Many good loans that should receive financing are being rejected immediately. We call this situation a “financing gap.”

 

Recently, many hedge funds and private equity companies have recognized that there is an opportunity for companies that can help fill the financing gap by offering private commercial mortgages to quality borrowers who have been foreclosed by their banks. Over the past 18 months, fund managers have committed hundreds of millions of dollars to the commercial real estate finance industry. They are buying distressed mortgage papers directly from troubled lenders and are very willing to issue new loans against commercial buildings and development projects.

 

But before commercial real estate investors seek a loan from a hedge fund or other private lender, there are a few important things to know.

 

Private commercial mortgage lenders are opportunistic investors; A hedge fund is in business to earn high returns for its investors in a timely and efficient manner.
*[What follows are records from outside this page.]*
Fixpoint reserve_loop (fuel : nat) b (size : Z) : M (ReservedItem + TtlBucketsError) :=
  match fuel with
  | O => crash
  | S fuel =>
      let expand observed :=
        r ← try_expand b observed;
        match r with
        | inl _ => reserve_loop fuel b size
        | inr e => mret (inr e)
        end in
      t ← bucket_field b tail;
      match nonzero t with
      | Some id =>
          observed_gen ← field id generation;
          o ← try_alloc_item id size;
          match o with
          | Reserved_ r => mret (inl r)
          | NotWritable => reserve_loop fuel b size
          | Full => expand (Some (id, observed_gen))
          end
      | None => expand None
      end
  end.

(** [TtlBucket::reserve]: a lap that does not return takes a segment off the
    free queue. *)
Definition reserve b (size : Z) : M (ReservedItem + TtlBucketsError) :=
  if segment_size cfg <? size then mret (inr (ItemOversized size))
  else
    free ← gets free_queue;
    reserve_loop (S (S (length free))) b size.

(** [ReservedItem::define], on the heap, and its drop. *)
Definition define_reserved (crc32 : bytes -> Z) (r : ReservedItem) (key : bytes) (value : Value)
    (optional : bytes) : M unit :=
  modify (fun w => set_datas (alter (fun d =>
      blit (r_offset r) (KvItem.define integrity crc32 key value optional
                           (drop (Z.to_nat (r_offset r)) d)) d)
    (idx (r_seg r)) (datas w)) w).

Definition drop_reserved (r : ReservedItem) : M unit :=
  _ ← on (r_seg r) release_writer; mret tt.

(** ** Reaching items *)

Definition tag_matches_header (location : Z) (h : SegmentHeader) : bool :=
  Location.tag location =? Location.tag_for_generation (generation h).

Definition resolve (location : Z) : M (option (Z * Z)) :=
  let '(seg_id, offset) := Location.unpack_location location in
  if seg_id =? 0 then mret None
  else if cap cfg <? seg_id then mret None
  else
    matches ← field seg_id (tag_matches_header location);
    mret (if matches : bool then Some (seg_id, offset) else None).

(** [get_item_at]. *)
Definition item_bytes id (offset : Z) : M bytes := fun w =>
  d ← datas w !! idx id; Some (drop (Z.to_nat offset) d, w).

(** [Drop for SegmentGuard]. *)
Definition drop_guard id : M unit :=
  freed ← on id (SegHeader.drop_guard integrity);
  if freed : bool then push_freed id else mret tt.

(** [acquire_item_at]: the item, under a reader pin of its segment. *)
Definition acquire_item_at (location : Z) : M (option bytes) :=
  let '(seg_id, offset) := Location.unpack_location location in
  if seg_id =? 0 then mret None
  else
    _ ← check (seg_id <=? cap cfg);
    o ← on seg_id try_acquire_reader;
    match o with
    | NotReadable => mret None
    | ReleaseCondemned =>
        _ ← on seg_id (reset_write_stats integrity);
        _ ← return_segment seg_id;
        mret None
    | Acquired =>
        matches ← field seg_id (tag_matches_header location);
        if matches : bool then item ← item_bytes seg_id offset; mret (Some item)
        else _ ← drop_guard seg_id; mret None
    end.

(** ** Merging *)

Definition can_evict_at id : M bool := on id can_evict.

Definition inherit_created dest src : M unit :=
  created ← field src create_at;
  on dest (store with_create_at created).

Definition configure_spare spare start : M unit :=
  secs ← field start SegHeader.ttl;
  _ ← set_ttl spare secs;
  _ ← on spare reset_pool;
  on spare (mark_merged now).

(** The number of evictable segments from [id] on, at most [max]; beyond the
    heap it stops with a warning. *)
Fixpoint merge_evict_chain_len (max : nat) id : M Z :=
  match max with
  | O => mret 0
  | S max =>
      w ← gets headers;
      if negb ((1 <=? id) && (id <=? Z.of_nat (length w))) then mret 0
      else
        ok ← can_evict_at id;
        if negb ok then mret 0
        else
          next ← on id next_seg;
          match next with
          | Some n => len ← merge_evict_chain_len max n; mret (1 + len)
          | None => mret 1
          end
  end.

(** As long as their live bytes fit one segment. *)
Fixpoint merge_compact_chain_len (max : nat) (occupied : Z) id : M Z :=
  match max with
  | O => mret 0
  | S max =>
      w ← gets headers;
      if negb ((1 <=? id) && (id <=? Z.of_nat (length w))) then mret 0
      else
        ok ← can_evict_at id;
        if negb ok then mret 0
        else
          bytes ← field id live_bytes;
          let occupied := i32 (occupied + bytes) in
          if segment_size cfg <? occupied then mret 0
          else
            next ← on id next_seg;
            match next with
            | Some n => len ← merge_compact_chain_len max occupied n; mret (1 + len)
            | None => mret 1
            end
  end.

Definition claim_start start b : M bool :=
  member ← is_sealed_member start b;
  if negb member then mret false
  else
    ok ← can_evict_at start;
    if negb ok then mret false else claim_for_drain start.

(** The destination in the place of a claimed segment. *)
Definition place_spare spare start b : M unit :=
  _ ← configure_spare spare start;
  _ ← inherit_created spare start;
  link_dest_before spare start b.

Definition copy_between cand spare : M unit :=
  p ← view_pair cand spare;
  '(x, y) ← lift p;
  h ← gets hashtable;
  '(x, y, h, _) ← lift (copy_into integrity x y h);
  _ ← put_back cand x;
  _ ← put_back spare y;
  put_hashtable h.

Definition prune_in_place id (cutoff ratio : F64.f64) : M F64.f64 :=
  s ← view id;
  s ← unwrap_view s;
  h ← gets hashtable;
  '(s, h, cutoff) ← lift (prune integrity s h cutoff ratio);
  _ ← put_back id s;
  _ ← put_hashtable h;
  mret cutoff.

(** A candidate behind the first one is checked and claimed on the way. *)
Definition claim_candidate start cand : M bool :=
  if cand =? start then mret true
  else
    ok ← can_evict_at cand;
    if negb ok then mret false else claim_for_drain cand.

Fixpoint merge_evict_loop (fuel : nat) start spare (max_merge stop_bytes : Z) (ratio : F64.f64)
    (merged : Z) (cutoff : F64.f64) (cand : option Z) : M (option Z) :=
  match fuel with
  | O => crash
  | S fuel =>
      match cand with
      | None => mret None
      | Some id =>
          if max_merge <? merged then mret (Some id)
          else
            bytes ← field spare live_bytes;
            if stop_bytes <=? bytes then mret (Some id)
            else
              claimed ← claim_candidate start id;
              if negb claimed then mret (Some id)
              else
                next ← on id next_seg;
                cutoff ← prune_in_place id cutoff ratio;
                _ ← copy_between id spare;
                _ ← finalize_drained id;
                merge_evict_loop fuel start spare max_merge stop_bytes ratio (merged + 1) cutoff next
      end
  end.

Definition merge_evict_fallback_drop start b : M (option Z + SegmentsError) :=
  member ← is_sealed_member start b;
  if negb member then mret (inr NoEvictableSegments)
  else
    next ← on start next_seg;
    prev ← on start prev_seg;
    o ← clear_segment start;
    match o with
    | Some _ => _ ← advance_head b prev next; mret (inl next)
    | None => mret (inr NoEvictableSegments)
    end.

Definition stop_bytes_of (e : Eviction.Eviction) : Z :=
  F64.as_i32 (F64.mul (stop_ratio e) (F64.of_Z (segment_size cfg))).

Definition merge_evict start b : M (option Z + SegmentsError) :=
  e ← gets evict;
  chain_len ← merge_evict_chain_len (Z.to_nat (max_merge e)) start;
  if chain_len <? 3 then mret (inr NoEvictableSegments)
  else
    spare ← reserve_spare;
    match spare with
    | None => merge_evict_fallback_drop start b
    | Some spare =>
        claimed ← claim_start start b;
        if negb claimed then _ ← release_unused spare; mret (inr NoEvictableSegments)
        else
          _ ← place_spare spare start b;
          let ratio := if chain_len <? n_merge e then F64.div (F64.of_Z 1) (F64.of_Z chain_len)
                       else target_ratio e in
          next ← merge_evict_loop chain_fuel start spare (max_merge e) (stop_bytes_of e) ratio 0
                   (F64.of_Z 1) (Some start);
          _ ← publish_dest_sealed spare;
          mret (inl next)
    end.

Fixpoint merge_compact_loop (fuel : nat) start spare (max_merge stop_bytes merged : Z)
    (cand : option Z) : M (option Z) :=
  match fuel with
  | O => crash
  | S fuel =>
      match cand with
      | None => mret None
      | Some id =>
          if max_merge <? merged then mret (Some id)
          else
            ok ← (if id =? start then mret true else can_evict_at id);
            if negb ok then mret (Some id)
            else
              spare_size ← field spare live_bytes;
              cand_size ← field id live_bytes;
              if (stop_bytes <=? spare_size) || (segment_size cfg <? i32 (spare_size + cand_size))
              then mret (Some id)
              else
                claimed ← (if id =? start then mret true else claim_for_drain id);
                if negb claimed then mret (Some id)
                else
                  next ← on id next_seg;
                  _ ← copy_between id spare;
                  _ ← finalize_drained id;
                  merge_compact_loop fuel start spare max_merge stop_bytes (merged + 1) next
      end
  end.

Definition merge_compact start b : M (option Z + SegmentsError) :=
  e ← gets evict;
  chain_len ← merge_compact_chain_len (Z.to_nat (max_merge e)) 0 start;
  if chain_len <? 2 then mret (inr NoEvictableSegments)
  else
    next ← on start next_seg;
    match next with
    | None => mret (inr NoEvictableSegments)
    | Some _ =>
        spare ← reserve_spare;
        match spare with
        | None => mret (inl None)
        | Some spare =>
            claimed ← claim_start start b;
            if negb claimed then _ ← release_unused spare; mret (inr NoEvictableSegments)
            else
              _ ← place_spare spare start b;
              next ← merge_compact_loop chain_fuel start spare (max_merge e) (stop_bytes_of e) 0
                       (Some start);
              _ ← publish_dest_sealed spare;
              mret (inl next)
        end
    end.

(** ** S3-FIFO *)

(** The walk of one chain: the oldest evictable segment of the pool so far. *)
Fixpoint oldest_in_chain (fuel : nat) (pool : SegmentPool) (best : option (Z * Z)) (seg : option Z)
    : M (option (Z * Z)) :=
  match fuel with
  | O => crash
  | S fuel =>
      match seg with
      | None => mret best
      | Some id =>
          p ← on id read_pool;
          ok ← (if bool_decide (p = pool) then can_evict_at id else mret false);
          created ← field id create_at;
          merged ← field id merge_at;
          let age := Z.max created merged in
          let better := match best with None => true | Some (_, a) => age <? a end in
          next ← on id next_seg;
          oldest_in_chain fuel pool (if ok && better then Some (id, age) else best) next
      end
  end.

Fixpoint oldest_in_buckets (pool : SegmentPool) (best : option (Z * Z)) (bs : list nat)
    : M (option (Z * Z)) :=
  match bs with
  | [] => mret best
  | b :: bs =>
      h ← bucket_field b head;
      best ← oldest_in_chain chain_fuel pool best (nonzero h);
      oldest_in_buckets pool best bs
  end.

Definition find_oldest_seg_in_pool (pool : SegmentPool) : M (option Z) :=
  bs ← all_buckets;
  best ← oldest_in_buckets pool None bs;
  mret (fst <$> best).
The loans they offer will be short-term (rarely more than 36 months) and will have significantly higher interest rates and points of origin than a Wall Street bank or broker. Also, hedge funds will be very aggressive in foreclosure situations; they will take your property if you do not comply.

 

The funds and private lenders we currently work with charge 10-15% annual interest with 3-4 points. This means that borrowers can expect to pay an APR of 13% to 19%. In addition to that, borrowers are responsible for the cost of third-party reports that may be required, such as appraisals, environmental assessments, and feasibility reports.

 

On the positive side, there is capital available for these private commercial mortgage loans and deals can be closed very quickly. Most funds prefer investor-owned commercial buildings that generate income, such as apartment complexes, office buildings, or storage facilities. They typically lend up to 65% of a property’s value and the underwriting is based on shares, not credits. They will lend both to buy and to refinance, but private loans are “bridge” loans and you need to establish a viable and realistic exit strategy. In other words, they will need to know exactly how the money will be returned to them.

 

This credit crunch has been devastating to the commercial real estate industry and the problems are not going away. While we all wait for the situation to improve, private lenders, including Wall Street hedge funds and private equity firms, have cash and are willing to lend it.